In July I took the train up the coast and across the top of Oregon, through the green lushness west of the Cascades into the arid scrub of the east. I remember seeing plumes of smoke where forest fires raged, and stepping off the train in Baker, Oregon, being hit with 104 degrees HOT!

That summer was spent on the ranch, Hooker Flat, overlooking the mountains of Idaho and seven miles over rough dirt roads from the nearest town of Halfway, population: 350. Erasmo, in preceeding me there, had already built a reputation for his musicianship. This was a place full of college-educated transplants from all over the country, living in tipis and yurts and log houses and berm houses, stunning the locals with their strange ways. They were hungry for live music, and Erasmo was able to provide that. When I joined him in July, we picked up our instruments and played wherever and whenever we could. We met other musicians there, a young biology teacher at the middle school who was a very skilled guitar player, and a high school kid who could play drum set. Now we had a band. We called ourselves Northwest Passage, and played parties and gatherings of all sorts all around northeastern Oregon. We developed a loyal following. It was a good time.

The songs Northwest Passage played were the same strange mix of songs we had tried in LA, but here, they worked. We played rock songs, some jazz standards, originals and mountain folk songs. Our audiences loved it.

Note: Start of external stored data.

(** The tool threads the statements handed to the database and the calls
    issued to the Gateway.  Nothing in its [try] block raises, so its
    handler is never entered. *)
Definition generate_weekly_diet_plan (user_info : string) (user_id : option Z)
           (sent : list Statement) (calls : list Call)
  : string * list Statement * list Call :=
  let (diet_history, sent1) := diet_history_of user_id sent in
  let (healthy_foods, sent2) := query_foods "" 15 sent1 in
  let (healthy_recipes, sent3) := query_recipes "" 10 sent2 in
  let prompt :=
    diet_plan_prompt user_info diet_history healthy_foods healthy_recipes in
  let (answer, calls') := execute_battle_sync prompt ["qwen-max"] calls in
  (answer, sent3, calls').

End Tools.

End Server.

(** *** A server to run the tools on *)

Module Pantry.
Import Py.

(** The database holds one row of rice, whatever is asked. *)
Definition one_row (sent_before : nat) (query : string) (params : list Json)
  : Try (list Server.Row) :=
  Ok [[("id", JInt 1); ("food_name", JStr "rice")]].

(** The database cannot be reached. *)
Definition unreachable (sent_before : nat) (query : string)
           (params : list Json) : Try (list Server.Row) :=
  Raise "connection refused".

(** A printed form that tells the number of rows only. *)
Definition py_str (v : Json) : string :=
  match v with
  | JArr items => "[" ++ str_of_Z (Z.of_nat (List.length items)) ++ " rows]"
  | _ => "?"
  end.

Definition bmi (weight height : Json) : Try Json := Ok (JFloat 22).

Definition timestamp : string := "2024-01-01 00:00:00".

(** Every battle ends within the two minutes. *)
Definition in_time (calls_before : nat) : option nat := None.

(** Every wait for a battle times out when the battle has issued three
    calls. *)
Definition slow (calls_before : nat) : option nat := Some 3%nat.

End Pantry.

(** ** [src/cli/client.py]: the chat loop

    Of what [chat_loop] prints, the embedding keeps the line printed for
    each query: the answer, or the text of the exception.  The banner, the
    progress line and the traceback are left out. *)

Module ChatLoop.
Import Py.

(** What [input] does: it returns the line typed, or it raises [EOFError]
    at the end of the input. *)
Inductive Input : Type :=
| Line (text : string)
| EndOfInput.

(** [str(e)] of the [EOFError] that [input] raises. *)
Definition eof_text : string := "EOF when reading a line".

(** [f"\n错误: {str(e)}"] *)
Definition error_line (e : string) : string := nl ++ "错误: " ++ e.

(** What the turns completed so far have done: the number of lines they
    read, the queries handed to [process_query] and the lines printed. *)
Record Session : Type := {
  lines_read : nat;
  queries : list string;
  printed : list string
}.

Definition start : Session :=
  {| lines_read := 0; queries := []; printed := [] |}.

Section Loop.

(** [input], by the number of lines read before. *)
Variable input : nat -> Input.

(** [process_query], by the number of queries processed before: the
    answer, or the exception raised. *)
Variable process_query : nat -> string -> Try string.

(** The line printed for a query. *)
Definition shown (outcome : Try string) : string :=
  match outcome with
  | Ok response => nl ++ response
  | Raise e => error_line e
  end.

(** One turn of [while True]: [None] when the loop breaks. *)
Definition turn (s : Session) : option Session :=
  match input s.(lines_read) with
  | Line text =>
      let query := Server.strip text in
      if String.eqb (Server.lower query) "quit"
      then None
      else
        Some {| lines_read := S s.(lines_read);
                queries := (s.(queries) ++ [query])%list;
                printed :=
                  (s.(printed)
                     ++ [shown (process_query (List.length s.(queries))
                                              query)])%list |}
  | EndOfInput =>
      Some {| lines_read := S s.(lines_read);
              queries := s.(queries);
              printed := (s.(printed) ++ [error_line eof_text])%list |}
  end.

(** The loop run for at most [fuel] turns: the session at the [break], or
    [None] when the loop is still running. *)
Fixpoint chat_loop (fuel : nat) (s : Session) : option Session :=
  match fuel with
  | O => None
  | S fuel' =>
      match turn s with
      | None => Some s
      | Some s' => chat_loop fuel' s'
      end
  end.

End Loop.

(** Whether a line typed ends the loop. *)
Definition quits (text : string) : bool :=
  String.eqb (Server.lower (Server.strip text)) "quit".

End ChatLoop.

(** *** Sessions at a terminal *)

Module Terminal.

(** Two queries, then [QUIT] with spaces around it. *)
Definition typed_lines (n : nat) : ChatLoop.Input :=
  match n with
  | 0%nat => ChatLoop.Line "What is in notes.txt?"
  | 1%nat => ChatLoop.Line "  and in todo.txt?  "
  | 2%nat => ChatLoop.Line " QUIT "
  | _ => ChatLoop.EndOfInput
  end.

(** One query, then the end of the input. *)
Definition piped_line (n : nat) : ChatLoop.Input :=
  match n with
  | 0%nat => ChatLoop.Line "What is in notes.txt?"
  | _ => ChatLoop.EndOfInput
  end.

And here is why this story means something to me now. Many of the rock and pop songs that our guitar player and Erasmo knew were ubiquitous on the radio in the 60's and early 70's. But I didn't know them. I had never listened to pop or rock radio, and so the only versions of these songs I knew were what I learned from my bandmates. This was a time before iTunes and youtube and Guitar Hero and all the ways kids have these days of accessing music from the past. We didn't even have a record player, and had left stashes of records with people around the country, thinking we would return one day to collect them.

The Letter was one of the songs we played. I didn't know where it came from. I just knew how we played it, and sang it. I know that song gave me heartache, and I loved the harmonies and mood of it. It wasn't until last night that I learned the name of the group that originally recorded it, as I sang in with my husband in the kitchen in 2011.